Нас спасала ферма. Мой отец был крупным землевладельцем, и несмотря на то, что ему пришлось уйти воевать за идеи, которые были ему чужды, мать старалась содержать ферму в должном порядке. Посему у нас всегда была еда. Ей мы снабжали всю деревню и даже несколько близлежащих. Полностью избежать трудностей не удалось, как и всем, вероятнее всего. В последний год войны зима выдалась особенно суровой, пришлось прибегнуть к запасам – при помощи старой служанки мать всегда варила компоты на зиму, коптила мясо и закручивала овощные салаты. Кладовая полнилась банками и свертками, так что голод был последней напастью, пугавшей нас. Семья Милли же напротив была весьма напугана этим недугом, вызванным войной. Поэтому мы всячески помогали им – ненавязчиво, ведь человеческая гордыня берет верх даже над физическими потребностями. Эта гордыня довела до того, что мать Милли умерла в первый же год войны. Говорили, что от печеночной недостаточности.
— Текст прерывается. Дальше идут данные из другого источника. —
(** X10: during the first 4,917,756 calls the state of the closure is
    exactly the initial state plus the increment times the number of calls,
    without binary64 rounding, and the value returned depends on the state
    through its low 32 bits only: the stream is the one of the generator
    that keeps its state in 32 bits. *)
Theorem seeded_stream_wraps (s : seed) (n : nat) :
  Z.of_nat n < 4917756 ->
  state_after s (S n) = initial_state s + (Z.of_nat n + 1) * increment
  /\ createSeededRandom s n
     = mix ((initial_state s + (Z.of_nat n + 1) * increment) mod Int32.two32).
Proof.
  intros Hn.
  assert (Hst : state_after s (S n) = initial_state s + (Z.of_nat n + 1) * increment).
  { rewrite state_after_exact by lia. lia. }
  split; [exact Hst |].
  unfold createSeededRandom. rewrite Hst, mix_mod. reflexivity.
Qed.

Lemma seeded_stream_wraps_witness :
  state_after (SeedNumber (Finite 1)) 3 = initial_state (SeedNumber (Finite 1)) + (2 + 1) * increment
  /\ createSeededRandom (SeedNumber (Finite 1)) 2
     = mix ((initial_state (SeedNumber (Finite 1)) + (2 + 1) * increment) mod Int32.two32).
Proof.
  apply (seeded_stream_wraps (SeedNumber (Finite 1)) 2). simpl. lia.
Defined.

(** X11: the stream of a finite numeric seed depends only on its integer
    part modulo 2^32: two finite numbers whose integer parts, rounded
    towards zero, are congruent modulo 2^32 seed the same stream. *)
Theorem numeric_seeds_collide (q1 q2 : Q) (n : nat) :
  truncate q1 mod Int32.two32 = truncate q2 mod Int32.two32 ->
  createSeededRandom (SeedNumber (Finite q1)) n
  = createSeededRandom (SeedNumber (Finite q2)) n.
Proof.
  intros Hq. unfold createSeededRandom.
  rewrite (state_after_hash (SeedNumber (Finite q1)) (SeedNumber (Finite q2))).
  - reflexivity.
  - simpl. rewrite !ushr_0. exact Hq.
Qed.

Lemma numeric_seeds_collide_witness :
  truncate (7 # 2) mod Int32.two32 = truncate (inject_Z (3 - 4294967296)) mod Int32.two32
  /\ createSeededRandom (SeedNumber (Finite (7 # 2))) 5
     = createSeededRandom (SeedNumber (Finite (inject_Z (3 - 4294967296)))) 5.
Proof.
  split; [reflexivity |].
  apply (numeric_seeds_collide (7 # 2) (inject_Z (3 - 4294967296)) 5). reflexivity.
Defined.

(** X12: a seed whose hash is 0 does not start from the state 0: it gets
    the state 0x6d2b79f5, and so the stream of the numeric seed
    1831565813. *)
Theorem zero_hash_seed_stream (s : seed) (n : nat) :
  hashSeed s = 0 ->
  initial_state s = increment
  /\ createSeededRandom s n
     = createSeededRandom (SeedNumber (Finite (inject_Z increment))) n.
Proof.
  intros Hh.
  assert (Hinit : forall s', initial_state s' = increment ->
                             forall k, state_after s' k = state_after s k).
  { intros s' Hs' k. induction k as [| k IH]; simpl; [| rewrite IH; reflexivity].
    rewrite Hs'. unfold initial_state. rewrite Hh. reflexivity. }
  split.
  - unfold initial_state. rewrite Hh. reflexivity.
  - unfold createSeededRandom.
    rewrite (Hinit (SeedNumber (Finite (inject_Z increment)))); reflexivity.
Qed.

Lemma zero_hash_seed_stream_witness :
  hashSeed (SeedNumber (Finite 0)) = 0
  /\ initial_state (SeedNumber (Finite 0)) = increment
  /\ createSeededRandom (SeedNumber (Finite 0)) 4
     = createSeededRandom (SeedNumber (Finite (inject_Z increment))) 4.
Proof.
  split; [reflexivity |].
  apply (zero_hash_seed_stream (SeedNumber (Finite 0)) 4). reflexivity.
Defined.

(** ** The hash of a text *)

Lemma hash_loop_app (h : Z) (t : text) (c : Z) :
  hash_loop h (t ++ [c]) = Int32.imul (Int32.xor (hash_loop h t) c) 16777619.
Proof.
  revert h. induction t as [| c' t IH]; intros h; simpl; [reflexivity | apply IH].
Qed.

(** X13: the hash of a text is the 32-bit FNV-1a hash of its code units,
    computed on unsigned integers: the empty text hashes to 2166136261, and
    appending a code unit [c] maps the hash [h] to
    [((h xor c) * 16777619) mod 2^32].  The signed intermediate values of
    [^] and [Math.imul] do not show. *)
Theorem hashSeed_text_fnv1a (t : text) (c : Z) :
  0 <= c < 65536 ->
  hashSeed (SeedText []) = 2166136261
  /\ hashSeed (SeedText (t ++ [c]))
     = (Z.lxor (hashSeed (SeedText t)) c * 16777619) mod Int32.two32.
Proof.
  intros Hc. split; [reflexivity |].
  unfold hashSeed, seed_text. rewrite !ushr_0, hash_loop_app.
  rewrite ToUint32_imul, ToUint32_xor.
  replace (Int32.ToUint32 c) with c
    by (unfold Int32.ToUint32, Int32.two32; rewrite Z.mod_small; lia).
  reflexivity.
Qed.

Lemma hashSeed_text_fnv1a_witness :
  0 <= 100 < 65536
  /\ hashSeed (SeedText []) = 2166136261
  /\ hashSeed (SeedText (code_units "demo-see" ++ [100]))
     = (Z.lxor (hashSeed (SeedText (code_units "demo-see"))) 100 * 16777619)
       mod Int32.two32.
Proof.
  split; [lia |].
  apply (hashSeed_text_fnv1a (code_units "demo-see") 100). lia.
Defined.

(** * The selection step of the component *)

(** One call that avoids repeats, over two indices or more, on a queue that
    keeps its invariant: an index of the pool other than the previous one,
    and the invariant again. *)
Lemma pickNextIndex_step (p : PickNextIndexParams) (random : source)
    (pos : nat) (st : ShuffleState) :
  unit_source random -> 2 <= total p -> avoidImmediateRepeat p = true ->
  queue_ok (total p) (queue st) ->
  exists i pos' st',
    pickNextIndex p random pos st = Some (Index i, pos', st')
    /\ 0 <= i < total p
    /\ previousIndex p <> Some i
    /\ queue_ok (total p) (queue st').
Proof.
  intros Hr Ht Ha Hq.
  destruct (decide (strategy p = shuffle)) as [Hs | Hs].
  - assert (Hok : queue_ok (total p) (queue (adopt_signature st (callSignature p)))).
    { destruct (adopt_signature_cases st (callSignature p)) as [[_ ->] | [_ ->]];
        [exact Hq | apply queue_ok_nil]. }
    assert (Hprep : exists x rest pos',
               prepared_queue p random pos st = Some (x :: rest, pos')
               /\ previousIndex p <> Some x
               /\ queue_ok (total p) (x :: rest)).
    { destruct (previousIndex p) as [previous |] eqn:Hp.
      - destruct (prepared_queue_avoiding p random pos st previous Hr Ha Hp Ht)
          as [x [rest [pos' [Hprep [Hne Hperm]]]]]; [apply Hok |].
        exists x, rest, pos'. split; [exact Hprep |]. split; [congruence |].
        destruct Hperm as [Hperm | Hperm].
        + eapply queue_ok_Permutation; [exact Hperm | exact Hok].
        + eapply queue_ok_Permutation; [exact Hperm | apply indices_queue_ok].
      - destruct (prepared_queue_Some p random pos
                    (adopt_signature st (callSignature p)) Hr)
          as [q [pos' [Hprep [Hne Hok']]]].
        rewrite prepared_queue_adopted in Hprep.
        specialize (Hne Ht). specialize (Hok' Hok).
        destruct q as [| x rest]; [congruence |].
        exists x, rest, pos'. split; [exact Hprep |]. split; [discriminate | exact Hok']. }
    destruct Hprep as [x [rest [pos' [Hprep [Hne Hok']]]]].
    exists x, pos', {| queue := rest; signature := callSignature p |}.
    split; [apply (pickNextIndex_shuffle p random pos pos' st (x :: rest) Ht Hs Hprep) |].
    split; [| split; [exact Hne |]].
    + destruct Hok' as [_ Hall]. apply Forall_cons in Hall as [Hx _]. exact Hx.
    + apply (queue_ok_tail (total p) (x :: rest) Hok').
  - destruct (pickNextIndex_from_candidates p random pos st Hs Ht (Hr pos))
      as [x [Hx Hin]].
    exists x, (S pos), st. split; [exact Hx |].
    split; [eapply buildCandidates_elem_of, Hin |]. split; [| exact Hq].
    intros Hp. rewrite Hp, Ha in Hin.
    eapply buildCandidates_excludes; [| exact Hin]. lia.
Qed.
Сейчас Милли не нужна была помощь. Она прислала за мной водителя – всегда была внимательна, даже в дни нищеты. Бедная как церковная мышь, но всегда откуда-то раздобудет кусок пирога к твоим именинам. Не знаю, какие чувства я сейчас испытываю. Я всегда ощущал себя значимой единицей в жизни Милли, своего рода старшим братом. Когда ее обижали в школе, я вставал на ее сторону; когда ей не хватало еды, я приносил ей хлеб, масло и домашнюю колбасу; когда ей нужно было уехать зарабатывать, я сопроводил ее, чтобы она не попала в беду. Мы были рядом всю жизнь, нас даже тщетно пытались поженить. Буквально через год после того, как Милли уехала в Лондон, дела нашей фермы пошла на спад. Урожай не шел, работникам нечем было платить, потому что убирать с полей было особенно нечего. Приходилось брать в долг, что било по моему самолюбию молотом нужды. О продаже фермы и речи быть не могло, поэтому я решил уехать на заработки в Лондон. Тогда же я впервые увидел картины Тернера, и Рубенса, и Блейка… В моей семье искусству не учили. О нем попросту не говорили, поэтому я никогда и не задумывался о том, что могу стать частью чего-то великого. Единственное искусство, чтимое моими родителями – искусство, даруемое им землей. Отец часто разговаривал с деревьями, а варя свой фирменный томатный суп, мама всегда говорила о том, что кулинария требует особого мастерства. Мне спорить не приходилось. Я читал книги, что достались моей матери от ее отца, прекрасно знал Шекспира, образование у меня было достойное – сказалось происхождение мамы. Но она не любила ни картин, ни поэзии, ни музыки. Ее мастерской была кухня – там она ворожила, изобретала, импровизировала и находила в этом источник величайшего счастья.
Я знал о живописи ровно столько, сколько можно было узнать из книг. Но увидеть – совсем иное, нежели о чем-то прочесть в очередном фолианте. Я увидел и потерял рассудок. Я обрел что-то значимое, к чему всецело стремилась моя душа, хоть я этого и не знал. Меня словно осенило, нечто невообразимо прекрасное ворвалось порывом тепла прямо в сердце, и я наконец стал собой. Мой отец хотел, чтобы я управлял фермой достойно, чтобы я продолжил его дело, но эта идея никогда не пробуждала в моей душе трепет, она никогда не вызывала дрожь и не мыслилась мной как некое предназначение. Это было предназначение отца, но вовсе не мое. Я обрел себя в живописи, хоть и понимал, сколь тернист путь художника. Но Лондон располагал к развитию своего дарования. Конечно, конкуренция здесь всегда была беспощадной, но то обучение, что можно было пройти в Академии художеств, обеспечивало и знания, и связи, и возможность практиковаться.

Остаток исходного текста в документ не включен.